Um caso típico de transparência incompleta




Há exatamente dois anos, o Supremo Tribunal Federal enviou para publicação no “Diário da Justiça” uma peça exemplar do ministro Celso de Mello em defesa da transparência dos atos e fatos envolvendo membros do Judiciário.
Quatro das cinco páginas de um despacho do decano do STF eram dedicadas a sustentar, com argumentos respeitáveis e farta jurisprudência, a tese lançada na abertura do documento:
DESPACHO: Cabe acentuar, desde logo, que nada deve justificar, em princípio, a tramitação, em regime de sigilo, de qualquer procedimento que tenha curso em juízo, pois, na matéria, deve prevalecer a cláusula da publicidade.
No caso, tratava-se de um procedimento penal envolvendo presidente de Corte Superior.
Em parágrafo solitário na última folha, Celso de Mello determinava o que até agora não foi cumprido:
“Assentadas tais premissas, entendo relevante ouvir-se, previamente, o eminente Senhor Procurador-Geral da República sobre a exata adequação típica dos fatos narrados neste procedimento penal, devendo, ainda, pronunciar-se sobre a questão ora submetida ao exame desta Suprema Corte”.
Os fatos narrados no procedimento penal eram as acusações de que o então presidente do Superior Tribunal de Justiça, ministro Ari Pargendler, havia ofendido um estagiário, afastado do STJ logo depois de um incidente numa agência bancária na sede da Corte.
A título de contextualizar as informações, o Blog reproduz texto publicado neste espaço em 9 de maio de 2012, uma vez que não há registro de fatos novos:



No último dia 11/4, foi redistribuído ao Procurador-geral da República, Roberto Gurgel, o procedimento criminal aberto no Supremo Tribunal Federal para apurar se o presidente do Superior Tribunal de Justiça, ministro Ari Pargendler, agrediu moralmente o estagiário Marco Paulo dos Santos na agência do Banco do Brasil, no subsolo do STJ.
Os autos estavam desde o dia 17/12/2010 nas mãos da subprocuradora-geral da República Cláudia Sampaio Marques, mulher de Gurgel, aguardando um parecer.
A Petição 4848 havia sido enviada à PGR pelo relator, ministro Celso de Mello, que retirou o sigilo do caso e entendeu ser relevante “ouvir-se previamente o eminente senhor Procurador-Geral da República sobre a exata adequação típica dos fatos narrados neste procedimento penal”.
Quando o caso completou um ano sem solução, o estagiário foi ouvido pelo editor deste Blog, em reportagem publicada na Folha.
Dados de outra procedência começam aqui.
(** X25. Parsing a provider ID of the documented form.  For a prefix with
    at least two slashes and slash-free, non-empty names,
    "<prefix>/resourceGroups/<rg>/providers/Microsoft.Compute/virtualMachines/<vm>"
    parses to [(rg, vm)], whatever the prefix holds, with one exception: a
    resource group that is itself called "resourceGroups" parses to
    "providers".  In particular the resource ID that
    [createMaintenanceEvent] writes parses back to its two names. *)
Theorem parseAzureProviderID_documented_form (pre rg vm : string) :
  (2 <= countByte "/" pre)%nat ->
  freeOf "/" rg = true -> freeOf "/" vm = true ->
  rg <> ""%string -> vm <> ""%string ->
  parseAzureProviderID
    (pre +:+ "/resourceGroups/" +:+ rg
         +:+ "/providers/Microsoft.Compute/virtualMachines/" +:+ vm)
  = inl (if decide (rg = "resourceGroups"%string) then "providers"%string else rg, vm) /\
  parseAzureProviderID (eventResourceID rg vm)
  = inl (if decide (rg = "resourceGroups"%string) then "providers"%string else rg, vm).
Proof.
  intros Hpre Hrg Hvm Hrg0 Hvm0.
  assert (Hgen : forall p : string, (2 <= countByte "/" p)%nat ->
    parseAzureProviderID
      (p +:+ "/resourceGroups/" +:+ rg
         +:+ "/providers/Microsoft.Compute/virtualMachines/" +:+ vm)
    = inl (if decide (rg = "resourceGroups"%string) then "providers"%string else rg, vm)).
  { intros p Hp. unfold parseAzureProviderID.
    change (p +:+ "/resourceGroups/" +:+ rg
              +:+ "/providers/Microsoft.Compute/virtualMachines/" +:+ vm)%string
      with (p +:+ String "/" ("resourceGroups" +:+ String "/" (rg +:+ String "/"
              ("providers" +:+ String "/" ("Microsoft.Compute" +:+ String "/"
                ("virtualMachines" +:+ String "/" vm))))))%string.
    rewrite !Split_app.
    rewrite (Split_free rg), (Split_free vm) by done.
    rewrite (Split_free "resourceGroups"), (Split_free "providers"),
      (Split_free "Microsoft.Compute"), (Split_free "virtualMachines") by reflexivity.
    rewrite bool_decide_eq_false_2
      by (rewrite !length_app, Split_length; simpl; lia).
    destruct (parseAzureProviderID_loop_app (Split p "/")
                (["resourceGroups"; rg; "providers"; "Microsoft.Compute";
                  "virtualMachines"; vm]%string) ""%string ""%string)
      as (r0 & v0 & Hloop).
    simpl app in Hloop |- *. rewrite Hloop. simpl.
    destruct (decide (rg = "resourceGroups"%string)) as [->|Hne]; simpl.
    - by rewrite (bool_decide_eq_false_2 _ Hvm0).
    - destruct (decide (rg = "virtualMachines"%string)); simpl;
        by rewrite (bool_decide_eq_false_2 _ Hrg0), (bool_decide_eq_false_2 _ Hvm0). }
  split; [by apply Hgen|].
  apply (Hgen "/subscriptions/unknown"%string). simpl. lia.
Qed.

Lemma parseAzureProviderID_documented_form_witness :
  parseAzureProviderID
    "azure:///subscriptions/0000/resourceGroups/rg-1/providers/Microsoft.Compute/virtualMachines/vm-7"
  = inl ("rg-1"%string, "vm-7"%string).
Proof.
  refine (proj1 (parseAzureProviderID_documented_form
                   "azure:///subscriptions/0000" "rg-1" "vm-7" _ _ _ _ _)).
  - simpl. lia.
  - reflexivity.
  - reflexivity.
  - discriminate.
  - discriminate.
Defined.

End AzureMore.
Marco Paulo dos Santos, que é evangélico, disse, na ocasião, que “entregou o caso nas mãos de Deus”, reafirmando que está “decepcionado com a Justiça dos homens”.
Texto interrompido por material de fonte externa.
(** X22: [decode] looks the first code up without a check: when it is not
    an index of the base dictionary, [rdict[code]] is out of bounds, and
    the behaviour is undefined before anything is written. *)
Theorem decode_codes_first_code_unchecked (IODict : piecewise_range) (code : Z)
    (codes : codes_vec) :
  wf_dict IODict = true -> dict_length IODict <= code ->
  decode_codes IODict (code :: codes) = ([], Undefined).
Proof.
  intros Hwf Hcode. pose proof (wf_dict_length _ Hwf) as HN. unfold decode_codes.
  rewrite (decode_dict_spec IODict Hwf), wbind_lift_Ok.
  rewrite (vec_at_lookup (code :: codes) 0 code eq_refl), wbind_lift_Ok.
  unfold vec_at. rewrite lookup_ge_None_2; [done|].
  pose proof (base_rdict_length IODict Hwf) as Hlen. unfold vsize in Hlen. lia.
Qed.

Lemma decode_codes_first_code_unchecked_witness :
  decode_codes dictionaries.ASCII_128_common (128 :: [65]) = ([], Undefined).
Proof.
  apply (decode_codes_first_code_unchecked dictionaries.ASCII_128_common 128 [65]).
  - reflexivity.
  - vm_compute. discriminate.
Defined.

(** X23: after a code greater than the next code to be assigned, [decode]
    has written the previous phrase followed by its first symbol; when one
    more code follows, it looks up [rdict[old]] with that code as [old],
    out of bounds: the behaviour is undefined. *)
Theorem decode_loop_after_code_beyond_next (code code' : Z) (codes : codes_vec)
    (rdict : decode_dict_t) (old t0 : Z) (t : phrase_t) :
  rdict !! Z.to_nat old = Some (t0 :: t) ->
  vsize rdict < code ->
  decode_loop (code :: code' :: codes) rdict old = ((t0 :: t) ++ [t0], Undefined).
Proof.
  intros Hold Hcode. cbn [decode_loop].
  rewrite (vec_at_lookup _ _ _ Hold), wbind_lift_Ok.
  destruct (Z.ltb_spec code (vsize rdict)); [lia|].
  rewrite (vec_at_lookup (t0 :: t) 0 t0 eq_refl), wbind_lift_Ok.
  unfold vec_at at 1. rewrite lookup_ge_None_2.
  - cbn. by rewrite app_nil_r.
  - rewrite length_app. cbn [length]. unfold vsize in Hcode. lia.
Qed.

Lemma decode_loop_after_code_beyond_next_witness :
  decode_loop (5 :: 0 :: []) [[97]; [98]] 0 = ([97] ++ [97], Undefined).
Proof.
  apply (decode_loop_after_code_beyond_next 5 0 [] [[97]; [98]] 0 97 []).
  - reflexivity.
  - vm_compute. reflexivity.
Defined.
Procurados, também na mesma ocasião, o Superior Tribunal de Justiça e a Procuradoria-Geral da República não se manifestaram.
No dia 1/1/2012, este editor publicou o seguinte comentário em post sob o título “2011: o ano judiciário que não terminou”:
Há exatamente um ano está na gaveta da subprocuradora-geral da República Cláudia Sampaio Marques, mulher do procurador-geral da República, Roberto Gurgel, o caso em que o presidente do Superior Tribunal de Justiça, Ari Pargendler, foi acusado de assédio moral por um estagiário do STJ.
Supõe-se que, nesses doze meses em que o Ministério Público Federal não conseguiu produzir um mero parecer ou denúncia, o presidente do STJ confiava em que viria a afirmação de que fora alvo de uma acusação injusta.
Igualmente, supõe-se que o jovem estudante demitido do STJ imaginava que veria a Justiça ser feita, com o oferecimento de denúncia contra seu algoz.
Ambos, e a sociedade, chegarão a 2012 sem essa resposta.
O STF chegou a 2013 sem ver cumprida a determinação de um de seus ministros.